To learn more, click here.
TOOLITIN Telescoping Ladder
We’ve touched on some products here that don’t require a ladder because of their ability to extend to impressive lengths. But going “ladderless” through life with a home is not likely. At some point you’re going to need to climb and reach higher than a tool can provide access, and for those moments this ladder has you covered.
While the ladder itself is sturdy, well-made, and reaches great heights, perhaps the best thing about this telescoping ladder is it’s easy to store. The ladder collapses into the size of a small suitcase and is easy to carry as well. Made from 6061 aluminum alloy, you might not purchase another ladder again after this one.

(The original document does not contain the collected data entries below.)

(** C1: the global unread handler adds exactly one to the count of the
    derived conversation id (the group id when present, else the sender
    id), creating the entry when it is missing, if and only if the
    message is not authored by the observer, is relevant, and its
    conversation is not the active one; otherwise the map is unchanged.
    Three direct messages from A to B while B views another conversation
    C leave B's count for A at 3 and B's count for C at 0. *)
Theorem C1_unread_increment_iff :
  (∀ u a m prev,
     let next := onMessageObserved u a m prev in
     (∀ g, Message.group_id m = Some g → g ≠ "" → chatId m = g)
     ∧ (¬ present (Message.group_id m) → chatId m = Message.sender_id m)
     ∧ (counts_as_unread u a m ↔ next ≠ prev)
     ∧ (counts_as_unread u a m →
        next !! chatId m = Some (count_of prev (chatId m) + 1)
        ∧ ∀ k, k ≠ chatId m → next !! k = prev !! k)
     ∧ (¬ counts_as_unread u a m → next = prev))
  ∧ (∀ (B : User.t) (C : ActiveChat.t) (A : string) m1 m2 m3 counts,
       direct_from_to A (User.id B) m1 →
       direct_from_to A (User.id B) m2 →
       direct_from_to A (User.id B) m3 →
       A ≠ User.id B → ActiveChat.id C ≠ A →
       count_of counts A = 0 → count_of counts (ActiveChat.id C) = 0 →
       let counts' := observe_all B (Some C) [m1; m2; m3] counts in
       count_of counts' A = 3 ∧ count_of counts' (ActiveChat.id C) = 0).
Proof.
  split.
  - intros u a m prev next. subst next.
    split; [intros g Hg Hne; by apply or_else_present|].
    split; [apply or_else_absent|].
    split; [|split].
    + split.
      * intros Hc. rewrite (onMessageObserved_counts _ _ _ _ Hc).
        apply increment_changes.
      * apply onMessageObserved_changed.
    + intros Hc. rewrite (onMessageObserved_counts _ _ _ _ Hc). split.
      * apply lookup_insert_eq.
      * intros k Hk. by rewrite lookup_insert_ne.
    + apply onMessageObserved_skips.
  - intros B C A m1 m2 m3 counts H1 H2 H3 HAB HCA HA HC counts'.
    destruct (observe_all_direct B C A [m1; m2; m3] counts) as [Hn Ho];
      [by repeat apply Forall_cons_2; try apply Forall_nil_2
      | done | done |].
    subst counts'. split.
    + rewrite Hn, HA. done.
    + unfold count_of in *. by rewrite Ho.
Qed.

Lemma onMessageObserved_active_key u (c : ActiveChat.t) m prev :
  onMessageObserved u (Some c) m prev !! ActiveChat.id c
  = prev !! ActiveChat.id c.
Proof.
  destruct (decide (ActiveChat.id c = chatId m)) as [Heq|Hne].
  - by rewrite onMessageObserved_active.
  - by apply onMessageObserved_other_key.
Qed.
(** The four ways in which [createUser] ends. *)
Lemma createUser_cases (now : Date) (body : User.fields) (s : Store) :
  asyncHandler (createUser now body) s
  = match User.f_email body with
    | None => (errorHandler OtherError, s)
    | Some email =>
        match User.findOneByEmail (users s) (Str.toLowerCase email) with
        | Some _ => (sendConflict "email", s)
        | None =>
            match User.f_name body with
            | None => (errorHandler OtherError, s)
            | Some name =>
                match User.create (nextId s) now
                        (createFields name email body) (users s) with
                | inr (d, us) =>
                    (sendCreated (UserData d),
                     mkStore us (workouts s) (S (nextId s)))
                | inl e => (errorHandler e, s)
                end
            end
        end
    end.
Proof.
  unfold asyncHandler, createUser, bind, query, ret, throw, User_create,
    attempt, createFields.
  destruct (User.f_email body) as [email |]; [| reflexivity].
  destruct (User.findOneByEmail _ _); [reflexivity |].
  destruct (User.f_name body) as [name |]; [| reflexivity].
  destruct (User.create _ _ _ _) as [e | [d us]]; reflexivity.
Qed.

Lemma create_error (id : ObjectId) (now : Date) (f : User.fields)
    (us : list User.doc) (e : Thrown) :
  User.create id now f us = inl e -> e = ValidationError \/ e = DuplicateKey.
Proof.
  unfold User.create. destruct (negb _).
  - intros E; inversion E; auto.
  - destruct (User.email_taken _ _ _); intros E; inversion E; auto.
Qed.

Lemma in_enum_truthy (l : list string) (x : string) :
  ~ In EmptyString l -> User.in_enum l (Some x) = true ->
  JS.truthy_str (Some x) = true.
Proof.
  intros Hl Hx. simpl in Hx. unfold Str.mem in Hx.
  apply existsb_exists in Hx. destruct Hx as (y & Hy & E).
  apply String.eqb_eq in E. subst y.
  destruct x; [contradiction | reflexivity].
Qed.

(** A document that passes the validation has a name, an e-mail and an
    activity level when the level is given, so that at least three of the
    seven fields count. *)
Lemma validate_completedFields (d : User.doc) (a : string) :
  User.validate d = true -> User.activityLevel d = Some a ->
  3 <= User.completedFields d.
Proof.
  unfold User.validate. rewrite !andb_true_iff.
  intros (((((((((Hn & _) & He) & _) & _) & _) & _) & _) & Ha) & _) Ea.
  rewrite Ea in Ha.
  apply (in_enum_truthy User.activityLevels a) in Ha.
  - unfold User.completedFields, User.count_if.
    rewrite Hn, He, Ea, Ha.
    repeat match goal with |- context [if ?b then _ else _] => destruct b end;
      lia.
  - simpl. intros [E | [E | [E | [E | [E | []]]]]]; discriminate E.
Qed.

Lemma validate_preSave (d : User.doc) :
  User.validate d = true -> User.validate (User.preSave d) = true.
Proof.
  unfold User.validate. rewrite !andb_true_iff.
  intros (H & _). split; [exact H |].
  rewrite preSave_profileCompletion.
  pose proof (completedFields_bounds d) as B.
  assert (E : User.completedFields d = 0 \/ User.completedFields d = 1
              \/ User.completedFields d = 2 \/ User.completedFields d = 3
              \/ User.completedFields d = 4 \/ User.completedFields d = 5
              \/ User.completedFields d = 6 \/ User.completedFields d = 7)
    by lia.
  destruct E as [E | [E | [E | [E | [E | [E | [E | E]]]]]]];
    rewrite E; reflexivity.
Qed.

(** The ends of [createUser], with the user that a 201 stores. *)
Lemma createUser_ends (now : Date) (body : User.fields) (s : Store) :
  let r := fst (asyncHandler (createUser now body) s) in
  let s' := snd (asyncHandler (createUser now body) s) in
  (status r = 201
   /\ exists u name email,
        data_of r = UserData u
        /\ users s' = users s ++ [u]
        /\ workouts s' = workouts s
        /\ nextId s' = S (nextId s)
        /\ User._id u = nextId s
        /\ User.f_name body = Some name
        /\ User.f_email body = Some email
        /\ User.name u = Some (Str.trim (Str.trim name))
        /\ User.email u
           = Some (Str.trim (Str.toLowerCase
                               (Str.trim (Str.toLowerCase email))))
        /\ User.isActive u = true
        /\ User.createdAt u = now
        /\ User.validate u = true
        /\ (inject_Z 43 <= User.profileCompletion u)%Q
        /\ (User.profileCompletion u <= inject_Z 100)%Q)
  \/ ((status r = 400 \/ status r = 409 \/ status r = 500) /\ s' = s).
Proof.
  rewrite createUser_cases.
  destruct (User.f_email body) as [email |]; [| right; simpl; auto].
  destruct (User.findOneByEmail _ _); [right; simpl; auto |].
  destruct (User.f_name body) as [name |]; [| right; simpl; auto].
  destruct (User.create _ _ _ _) as [e | [d us]] eqn:Ec.
  - right. destruct (create_error _ _ _ _ _ Ec) as [-> | ->]; simpl; auto.
  - left. simpl. split; [reflexivity |].
    exists d, name, email.
    pose proof (create_profileCompletion _ _ _ _ _ _ Ec) as [_ Hpc].
    unfold User.create in Ec.
    destruct (User.validate _) eqn:Hval; [| discriminate]. cbn [negb] in Ec.
    destruct (User.email_taken _ _ _); [discriminate |].
    inversion Ec; subst d us; clear Ec.
    pose proof (validate_completedFields _ _ Hval eq_refl) as H3.
    pose proof (completedFields_bounds
                  (User.new (nextId s) now (createFields name email body)))
      as B.
    repeat split; try reflexivity.
    + now apply validate_preSave.
    + rewrite Hpc, preSave_completedFields. rewrite <- Zle_Qle.
      set (c := User.completedFields _) in *.
      assert (E : c = 3 \/ c = 4 \/ c = 5 \/ c = 6 \/ c = 7) by lia.
      destruct E as [E | [E | [E | [E | E]]]]; rewrite E; simpl; lia.
    + rewrite Hpc, preSave_completedFields. rewrite <- Zle_Qle.
      set (c := User.completedFields _) in *.
      assert (E : c = 3 \/ c = 4 \/ c = 5 \/ c = 6 \/ c = 7) by lia.
      destruct E as [E | [E | [E | [E | E]]]]; rewrite E; simpl; lia.
Qed.

(** X6. [createUser] either answers 201 and adds one user at the end of
    the collection, or answers 400, 409 or 500 and leaves the store as it
    was.  The user of a 201 has the next id, the body's name trimmed and
    its e-mail in lower case and trimmed, is active, passes the schema
    validation and has a profile completion between 43 and 100. *)
Theorem createUser_outcomes (now : Date) (body : User.fields) (s : Store) :
  let r := fst (asyncHandler (createUser now body) s) in
  let s' := snd (asyncHandler (createUser now body) s) in
  (status r = 201
   /\ exists u name email,
        data_of r = UserData u
        /\ users s' = users s ++ [u]
        /\ workouts s' = workouts s
        /\ nextId s' = S (nextId s)
        /\ User._id u = nextId s
        /\ User.f_name body = Some name
        /\ User.f_email body = Some email
        /\ User.name u = Some (Str.trim (Str.trim name))
        /\ User.email u
           = Some (Str.trim (Str.toLowerCase
                               (Str.trim (Str.toLowerCase email))))
        /\ User.isActive u = true
        /\ User.createdAt u = now
        /\ User.validate u = true
        /\ (inject_Z 43 <= User.profileCompletion u)%Q
        /\ (User.profileCompletion u <= inject_Z 100)%Q)
  \/ ((status r = 400 \/ status r = 409 \/ status r = 500) /\ s' = s).
Proof. exact (createUser_ends now body s). Qed.

End UserHandlerFacts.

Section UserLifecycleFacts.

Lemma find_snoc {A} (p : A -> bool) (l : list A) (x : A) :
  find p (l ++ [x])
  = match find p l with
    | Some y => Some y
    | None => if p x then Some x else None
    end.
Proof.
  induction l as [| a l IH]; simpl; [reflexivity |].
  destruct (p a); [reflexivity | exact IH].
Qed.

Lemma getUserById_cases (id : ObjectId) (s : Store) :
  asyncHandler (getUserById id) s
  = match User.findById (users s) id with
    | Some u => (sendSuccess 200 (UserData u) None, s)
    | None => (sendNotFound, s)
    end.
Proof.
  unfold asyncHandler, getUserById, bind, query, ret.
  destruct (User.findById (users s) id); reflexivity.
Qed.

(** X7. [createUser] stores no second user under an e-mail: when a stored
    user has the body's e-mail in lower case the answer is 409 on the
    field [email]; when a stored user has it in lower case and trimmed,
    the answer is not a 201; in both cases the store is as it was. *)
Theorem createUser_taken_email (now : Date) (body : User.fields) (s : Store)
    (u : User.doc) (email : string) :
  ids_ok s ->
  In u (users s) ->
  User.f_email body = Some email ->
  (User.email u = Some (Str.toLowerCase email) ->
   asyncHandler (createUser now body) s = (sendConflict "email", s))
  /\ (User.email u
      = Some (Str.trim (Str.toLowerCase (Str.trim (Str.toLowerCase email)))) ->
      status (fst (asyncHandler (createUser now body) s)) <> 201
      /\ snd (asyncHandler (createUser now body) s) = s).
Proof.
  intros (Hids & _) Hu Ee. rewrite createUser_cases, Ee. split.
  - intros Eu.
    destruct (find_present
                (fun x => Str.opt_eqb (User.email x)
                            (Some (Str.toLowerCase email)))
                (users s) u Hu) as (y & Ey & _).
    { rewrite Eu. simpl. apply String.eqb_refl. }
    unfold User.findOneByEmail. now rewrite Ey.
  - intros Eu.
    destruct (User.findOneByEmail _ _); [split; [discriminate | reflexivity] |].
    destruct (User.f_name body) as [name |];
      [| split; [discriminate | reflexivity]].
    unfold User.create.
    destruct (negb _); [split; [discriminate | reflexivity] |].
    assert (T : User.email_taken (users s) (nextId s)
                  (User.email (User.preSave
                     (User.new (nextId s) now
                        (createFields name email body)))) = true).
    { simpl. apply existsb_exists. exists u. split; [exact Hu |].
      rewrite Eu. simpl. rewrite String.eqb_refl, andb_true_r.
      apply negb_true_iff, Nat.eqb_neq.
      specialize (Hids u Hu). lia. }
    rewrite T. split; [discriminate | reflexivity].
Qed.

Lemma createUser_taken_email_witness :
  asyncHandler
    (createUser 2000
       (User.mkFields (Some "Jane"%string) (Some "JANE@x.io"%string)
          None None None None None None None)) janeStore
  = (sendConflict "email", janeStore).
Proof.
  apply (createUser_taken_email 2000 _ janeStore userJane "JANE@x.io");
    [| simpl; auto | reflexivity | reflexivity].
  repeat split; simpl.
  - intros u [<- | []]; simpl; lia.
  - intros w [<- | []]; simpl; lia.
  - repeat constructor; simpl; auto.
  - repeat constructor; simpl; auto.
Defined.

Like it? Click here to buy.
GE Sealants & Adhesives GE500 Advanced Silicone
Having a reliable silicone sealant on-hand is about as necessary as a screwdriver, hammer and nails. These are items used year round, and silicone in the colder months especially is crucial. GE is a well known manufacturer in the silicone scene, and in just 30 minutes is ready for rain of any intensity. Additionally, this silicone is sun and freeze proof and resistant to cracking and shrinking.
The beauty with silicone is you can use it on just about anything. It can protect major cracks and seals outside your home but is also functional on the smaller things inside. This sealant is great on wood, ceramic, drywall, metal, vinyl or drywall.
To Sum it Up…
You’ve got some things to consider over the coming months, don’t you? Indeed, and while this list might appear overwhelming, take note of the priority areas around the home and garden we outlined and make a plan with the family to address them. If you have a family with kids, there are likely things everyone can take charge of; you might be able to accomplish all this in a weekend if all parties chip in.
While most folks can take on the outlined tasks, don’t hesitate to bring in a professional for more complex roofing or furnace-related issues. The nominal amount you pay to these experts will be worth it in the long term. And lastly, the seven products we reviewed are excellent tools to help ensure your home will withstand the coming winter and serve you year round moving forward.
Your home is likely your most valued investment. Treat it as such, and you’ll ride out this winter in style and stress free.